Hand Injury & Epidemiology & Use of Gloves :

       Gloves are primarily designed to protect hands and fingers against any physical injury such as cuts, burns, punctures, abrasions, chemicals and frozen conditions.


      According to the data given by United States Bureau of Labor Statistics (BLS), acute traumatic hand injuries are quite common among workers in United States. Around 1 million injury cases visit the emergency department annually. However, employers in the United States are directed by law to provide personal protective equipment (PPE) to every employee.

      In a study conducted on assessing factors that could control occupational hand injury, it has been found that a majority of the injuries could have been avoided or the severity could be reduced if the workers had used gloves at the time of injury. The study was conducted on 1166 injured workers who were recruited from 23 occupational health clinics in five northeastern states of United States. The risk of an acute traumatic hand injury could be reduced by about 60 percent while wearing gloves. Some of the tasks that were identified in the study and require greater use of gloves include manual materials handling, cutting nonfood items, clearing shavings and using force to open or close devices. A similar kind of study was conducted by BLS that also yielded identical results. Around 944 subjects participated in BLS study and were recruited from 23 states.
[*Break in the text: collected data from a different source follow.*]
(* ===== verification/EstSafety.v ===== *)
(** * Every run of the EST server keeps the invariant

    The routes, the world's own changes, and so every reachable state; and what
    the program logic shows of a program holds of its runs. *)
From stdpp Require Import base strings list gmap relations.
From Stdlib Require Import ZArith Lia.
From S2P Require Import Prelude Text Programs Credits Roles CaCore EstStore EstCore EstPolicy EstClient EstAuth EstServer EstApi EstInv EnrollRuns.
#[local] Open Scope Z_scope.

Section safety.
Context {HL : EstLib} {HE : OrderDesc e_created_at} {HT : OrderDesc t_created_at}.
Abbreviation wp := (Programs.wp (L := est_logic)).
Abbreviation wpm := (Programs.wpm (L := est_logic)).
Abbreviation safe := (Programs.safe (L := est_logic)).

(** ** Management *)

Lemma wpm_authorize_mgmt st user action (Q : unit → World → Prop) w :
  (any_role_has_permission (roles user) GenerateEstToken = true → Q tt w) →
  wpm (authorize_token_mgmt st user action) Q w.
Proof.
  intros HQ. unfold authorize_token_mgmt. rewrite permitted_spec.
  destruct (any_role_has_permission _ _); [by apply HQ|apply wpm_deny].
Qed.

Lemma wpm_mint st rq req user w :
  EvRequest st rq (MintTokenCall req) ∈ wtrace w → administrator st rq user w →
  wpm (create_enrollment_token st user req) top w.
Proof.
  intros Hev Hadm. unfold create_enrollment_token. apply wpm_bind, wpm_authorize_mgmt. intros Hp.
  apply wpm_bind, wpm_lift. intros identity Hid%map_err_Ok.
  apply wpm_bind. destruct (token_profile (mt_profile req)) as [profile|p] eqn:Hprofile; [|apply wpm_deny].
  cbv zeta. apply wp_bind, wp_effect; [done|]. intros w1 now Hl1 _.
  apply wp_bind, wp_effect; [done|]. intros w2 bytes Hl2 _.
  apply wp_bind, wp_effect; [done|]. intros w3 id Hl3 _.
  apply wp_bind, wp_effect.
  { cbn. exists st, rq, req, user. split_and!; try done; [since Hev|].
    eapply administrator_later; [|exact Hadm]; chain. }
  intros w4 r Hl4 _. apply wp_bind, safe_wp; [|apply safe_est_record]. intros _ w5 _.
  by destruct (is_ok r).
Qed.

Lemma safe_list_tokens st user : safe (list_enrollment_tokens st user).
Proof. apply calm_safe. only_auto. Qed.
Lemma safe_revoke_token st user id : safe (revoke_enrollment_token st user id).
Proof. apply calm_safe. only_auto. Qed.
Lemma safe_list_identities st user account : safe (list_account_identities st user account).
Proof. apply calm_safe. only_auto. Qed.
Lemma safe_add_identity st user account identity : safe (add_account_identity st user account identity).
Proof. apply calm_safe. only_auto. Qed.
Lemma safe_delete_identity st user account identity : safe (delete_account_identity st user account identity).
Proof. apply calm_safe. only_auto. Qed.

(** ** Routes *)

Lemma wp_answered {A} (m : Programs.Prog EstE (result A Error)) (f : A → Response) (Q : A → World → Prop)
    (R : Response → World → Prop) w : wpm m Q w →
  (∀ a w', Q a w' → R (f a) w') → (∀ e w', R (error_response e) w') →
  wp (let^ r := m in Done (match r with Ok a => f a | Err e => error_response e end)) R w.
Proof.
  intros Hm Hok Herr. apply wp_bind. eapply wp_mono; [|exact Hm]. intros [a|e] w' _ HQ; [by apply Hok|apply Herr].
Qed.
Lemma wp_answered_top m w : wpm m top w → wp (answered m) top w.
Proof. intros Hm. by eapply (wp_answered m (λ r, r)). Qed.
Lemma safe_answered_top m w : safe m → wp (answered m) top w.
Proof. intros Hm. eapply wp_answered_top, wp_mono; [|apply Hm]. by intros [] ? _ _. Qed.

(** A handler behind authentication and authorization. *)
Lemma wp_protected st rq p resource handler (R : Response → World → Prop) w : configured st →
  (∀ user w1, later w w1 → principal rq user w1 → any_role_has_permission (roles user) p = true →
     wp (answered (handler user)) R w1) →
  (∀ resp w', status resp ≠ 200 → R resp w') →
  wp (protected st rq p resource handler) R w.
Proof.
  intros Hst Hh Hr. unfold protected, when_authenticated. apply wp_bind.
  pose proof (protected_sound st rq w Hst) as Hp.
  assert (wpm (protected_layer st rq) (λ user w', later w w' ∧ principal rq user w') w) as Hp'.
  { eapply wp_mono; [|exact Hp]. intros [user|e] w' Hl HQ; [by split|done]. }
  eapply wp_mono; [|exact Hp']. intros [user|e] w' _ HQ; [|apply Hr; by destruct e].
  destruct HQ as [Hl HQ]. unfold authz_layer. rewrite permitted_spec.
  destruct (any_role_has_permission (roles user) p) eqn:Hperm; [|by apply Hr].
  destruct (_ <? _)%nat; [by apply Hr|]. by apply Hh.
Qed.
Lemma wp_admin st rq handler w : configured st →
  (∀ user w1, later w w1 → administrator st rq user w1 → wpm (handler user) top w1) →
  wp (admin st rq handler) top w.
Proof.
  intros Hst Hh. unfold admin, when_authenticated. apply wp_bind.
  eapply wp_mono; [|apply (admin_sound st rq w Hst)]. intros [user|e] w' Hl HQ; [|done].
  by apply wp_answered_top, Hh.
Qed.

Lemma wp_enroll_call st rq label type p (c : EstCall) (handler : AuthenticatedUser → M Response)
    (Q : AuthenticatedUser → Response → World → Prop) resource w :
  configured st → EvRequest st rq c ∈ wtrace w → enrollment_call c = Some (label, type, p) →
  (∀ user w1, caller st rq c label type user w1 → wpm (handler user) (Q user) w1) →
  wp (protected st rq p resource handler) top w.
Proof.
  intros Hst Hev Hc Hh. apply wp_protected; [done| |done]. intros user w1 Hl Hp Hperm.
  apply wp_answered_top. apply (wpm_mono _ (Q user)); [by intros|]. apply Hh.
  split_and!; [done|since Hev|done|]. by exists p.
Qed.

Lemma wp_est_route st rq c w : configured st → EvRequest st rq c ∈ wtrace w → wp (route st rq c) top w.
Proof.
  intros Hst Hev. destruct c; cbn [route]; try done;
    try (apply wp_admin; [done|]; intros user w1 Hl Hadm).
  - apply (wp_enroll_call _ _ label "simple-enroll" SubmitRequest (SimpleEnrollCall label) _ (λ _, top));
      [done..|]. intros user w1 Hc. eapply wpm_mono; [|by apply (wpm_simple_enroll st rq label user w1 w1)]. done.
  - eapply wp_enroll_call; [done..|]. intros user w1. apply wpm_simple_reenroll.
  - eapply wp_enroll_call; [done..|]. intros user w1. apply wpm_server_key_gen.
  - apply safe_wpm; [apply safe_list_identities|done].
  - eapply wp_mono; [|apply safe_add_identity]. by intros [] ? _ _.
  - eapply wp_mono; [|apply safe_delete_identity]. by intros [] ? _ _.
  - eapply wpm_mint; [since Hev|done].
  - apply safe_wpm; [apply safe_list_tokens|done].
  - eapply wp_mono; [|apply safe_revoke_token]. by intros [] ? _ _.
Qed.

(** ** Every run *)

Lemma later_same_tokens w w' : wtrace w `prefix_of` wtrace w' → tokens (wdb w') = tokens (wdb w) → later w w'.
Proof.
  intros Ht He. split; [done|]. rewrite He. intros t Hin. exists t. split; [done|apply same_token_refl].
Qed.
Lemma Inv_same w w' : wtrace w' = wtrace w → tokens (wdb w') = tokens (wdb w) → Inv w → Inv w'.
Proof.
  intros Ht He Hi. assert (later w w') as Hl by (apply later_same_tokens; [by rewrite Ht|done]).
  destruct Hi as [I1 I2 I3 I4 I5 I6 I7]. split; rewrite ?Ht, ?He; try done.
  - intros t Hin. eapply minted_later; [done|apply same_token_refl|by apply I3].
  - intros ev ca ask Hev Ha. eapply asked_later; [done|by eapply I7].
Qed.

Lemma est_env_safe w w' ps : Inv w → env w w' ps →
  Inv w' ∧ later w w' ∧ Forall (λ p, wp p top w') ps.
Proof.
  intros Hi He. revert Hi. destruct He as [w0 st rq c Hst|w0 db app Hd Ha|w0 cs]; intros Hi.
  - destruct (kept_quiet (EvRequest st rq c) w0) as [Hi' Hl]; [done..|]. split; [done|]. split; [done|].
    constructor; [|constructor]. apply wp_bind. eapply wp_mono; [|apply wp_est_route]; [by intros|done|].
    apply elem_of_app. right. by apply list_elem_of_singleton.
  - split; [by apply (Inv_same w0)|]. split; [by apply later_same_tokens|constructor].
  - split; [by apply (Inv_same w0)|]. split; [by apply later_same_tokens|constructor].
Qed.

Lemma est_Inv_start db app : Inv (start db app).1.
Proof. split; cbn; try constructor; by intros ? ?; intros; exfalso; eapply not_elem_of_nil. Qed.

Lemma est_reachable_Sys s : reachable s → Programs.Sys (L := est_logic) s.
Proof.
  intros (db & app & Hs). eapply (Programs.Sys_steps (L := est_logic)) in Hs as [Hs _]; [done|..].
  - intros; constructor.
  - apply est_env_safe.
  - split; [apply est_Inv_start|constructor].
Qed.
Lemma est_reachable_steps s s' : reachable s → rtc step s s' → reachable s'.
Proof. intros (db & app & Hr) Hs. exists db, app. by etransitivity. Qed.
Lemma est_runs_wp {A} (p : Prog A) (Q : A → World → Prop) s a s' :
  reachable s → runs p s a s' → wp p Q s.1 → Q a s'.1.
Proof.
  intros Hr Hrun Hp. eapply (Programs.wp_runs (L := est_logic)); [|exact est_env_safe|exact Hrun| |exact Hp].
  - intros; constructor.
  - by apply est_reachable_Sys.
Qed.
End safety.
     While a tightly woven fabric glove can provide ample protection against lacerations and cuts, vinyl and polyethylene gloves can help in reducing the risk of allergic reactions among food handlers. However, gloves cannot provide significant protection to injuries resulting in crushes, avulsions, fractures, dislocations and amputations. Wearing a properly designed glove that offers maximum dexterity does help in minimizing injury risks.